Pero el Kirdall no tiene comunicación ninguna con el exterior. En cuanto a la existencia de canales subterráneos alimentados por ríos del Kansas, es una explicación que no soportaría el más mínimo examen.
¡Si este punto estuviese situado cerca del litoral del Atlántico, del Pacífico, del golfo de México!… Pero el paraje es central y está a gran distancia de los mares americanos.
En resumen, que la cuestión no es fácil de resolver, siendo más cómodo descartar la hipótesis palpablemente falsa que dar con la exacta y verdadera.
Pero si está demostrado que la presencia del monstruo en el Kirdall es imposible, ¿no se tratará de un submarino que evolucione en las proximidades del lago?
¿Es que ya no existen numerosos aparatos de este género? Y en Bridgeport, en el Connecticut, ¿no se lanzó hace algunos años un aparato, el «Protector», que podía navegar sobre el agua, bajo el agua, y también moverse sobre la tierra?
Construido por un inventor llamado Lake, provisto de dos motores, el uno eléctrico de 75 caballos, de forma que ponía en acción dos hélices gemelas; el otro a petróleo, de 250 caballos. Estaba, además, provisto de unas ruedas de fundición de un metro de diámetro que le permitían rodar por los caminos como sobre el fondo del mar.
Pero aún admitiendo que las perturbaciones observadas fuesen producidas por un sumergible sistema Lake, llevado al más alto grado de perfeccionamiento, queda siempre una pregunta: ¿Cómo ha podido penetrar en el lago Kirdall? ¿Por qué vía subterránea ha llegado? Este lago encerrado por todas partes en un cerco de montañas es tan inaccesible a un barco como a un monstruo marino.

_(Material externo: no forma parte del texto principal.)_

Lemma dict_get_distinct (d : pydict) (k : string) (u : pyval) :
  distinct (map fst d) = true -> In (k, u) d -> dict_get k d = Some u.
Proof.
  induction d as [|[k' u'] d IH]; simpl; [intros _ []|].
  intros Hd [Heq|Hin].
  - injection Heq as -> ->. now rewrite String.eqb_refl.
  - apply andb_true_iff in Hd as [Hk' Hd].
    destruct (String.eqb_spec k k') as [->|Hne]; [|auto].
    apply negb_true_iff in Hk'.
    assert (Hex : existsb (String.eqb k') (map fst d) = true).
    { apply existsb_exists. exists k'. split.
      - apply in_map_iff. now exists (k', u).
      - apply String.eqb_refl. }
    congruence.
Qed.

Lemma py_eqb_refl (v : pyval) : unique_keys v = true -> py_eqb v v = true.
Proof.
  induction v as [|b|n|s|l IHl|d IHd] using pyval_induction; intros Hv.
  - reflexivity.
  - simpl. now destruct b.
  - simpl. apply Z.eqb_refl.
  - simpl. apply String.eqb_refl.
  - rewrite py_eqb_list, Nat.eqb_refl. simpl in *.
    induction l as [|x l IH]; simpl; [reflexivity|].
    apply andb_true_iff in Hv as [Hx Hl].
    inversion IHl as [|? ? Px Pl]; subst.
    rewrite (Px Hx). simpl. now apply IH.
  - rewrite py_eqb_dict, Nat.eqb_refl. simpl in *.
    apply andb_true_iff in Hv as [Hkeys Hvals].
    apply forallb_forall. intros [k u] Hin. simpl.
    rewrite (@dict_get_distinct d k u Hkeys Hin).
    rewrite Forall_forall in IHd. rewrite forallb_forall in Hvals.
    exact (IHd (k, u) Hin (Hvals (k, u) Hin)).
Qed.

Lemma Array_eq_refl {T : Type} `{Entity T} (u : T -> bool) (a : Array.t T) :
  (forall x, u x = true -> equal x x = true) ->
  forallb u (Array.elems a) = true -> Array.__eq__ a a = true.
Proof.
  intros Hrefl Ha. unfold Array.__eq__, cls_eqb.
  rewrite !String.eqb_refl. simpl.
  induction (Array.elems a) as [|x xs IH]; simpl in *; [reflexivity|].
  apply andb_true_iff in Ha as [Hx Hxs].
  rewrite (Hrefl x Hx). simpl. auto.
Qed.

Ltac split_unique H :=
  repeat match type of H with
         | _ && _ = true =>
             let H' := fresh "U" in apply andb_true_iff in H as [H H']
         end.

Lemma Data_eq_refl (d : Data.t) : Data_unique d = true -> Data.__eq__ d d = true.
Proof.
  unfold Data_unique, Data.__eq__. intros U. split_unique U.
  now rewrite !py_eqb_refl.
Qed.

Lemma Link_eq_refl (l : Link.t) : Link_unique l = true -> Link.__eq__ l l = true.
Proof.
  unfold Link_unique, Link.__eq__. intros U. split_unique U.
  now rewrite !py_eqb_refl.
Qed.

Lemma Error_eq_refl (e : Error.t) :
  Error_unique e = true -> Error.__eq__ e e = true.
Proof.
  unfold Error_unique, Error.__eq__. intros U. split_unique U.
  now rewrite !py_eqb_refl.
Qed.

Lemma Query_eq_refl (q : Query.t) :
  Query_unique q = true -> Query.__eq__ q q = true.
Proof.
  unfold Query_unique, Query.__eq__. intros U. split_unique U.
  rewrite !py_eqb_refl by assumption.
  now rewrite (@Array_eq_refl _ Data_Entity Data_unique _ Data_eq_refl).
Qed.

Lemma Item_eq_refl (i : Item.t) : Item_unique i = true -> Item.__eq__ i i = true.
Proof.
  unfold Item_unique, Item.__eq__. intros U. split_unique U.
  rewrite !py_eqb_refl by assumption.
  rewrite (@Array_eq_refl _ Data_Entity Data_unique _ Data_eq_refl) by assumption.
  now rewrite (@Array_eq_refl _ Link_Entity Link_unique _ Link_eq_refl).
Qed.

Lemma Template_eq_refl (t : Template.t) :
  Template_unique t = true -> Template.__eq__ t t = true.
Proof.
  unfold Template_unique, Template.__eq__. intros U.
  now rewrite (@Array_eq_refl _ Data_Entity Data_unique _ Data_eq_refl).
Qed.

Semejante objeción parece que no tuviera réplica, y sin embargo, la única hipótesis admisible es que un aparato de esta especie circula bajo las aguas del Kirdall, y hay que añadir, además, que no se ha mostrado nunca a la superficie. De otro lado, no cabe duda después de lo ocurrido el 20 de junio último.
La tarde de este día la goleta Markel, que navegaba a toda vela, chocó con un cuerpo que flotaba entre dos aguas. Y sin embargo, en aquel paraje no existe el menor escollo, y la sonda marca una profundidad de 80 a 90 pies.
Comprobado esto, es imposible negar la presencia de un submarino en las aguas del lago Kirdall, donde se mueve con extraordinaria rapidez.
Pero entonces habrá que hacer esta consideración: admitiendo que un aparato de este género haya logrado introducirse en el interior del lago, ¿con qué objeto lo ha verificado?…
¿Acaso es lugar propicio para tales experimentos? ¿Por qué jamás se remonta a la superficie y tiene tanto interés en permanecer incógnito?
El artículo del Evening Star terminaba diciendo esto: «Después del automóvil misterioso, el barco misterioso.
Después del barco misterioso, el misterioso submarino. ¿Habrá que concluir en que los tres son debidos al genio del mismo inventor, y que los tres no son más que un solo aparato?».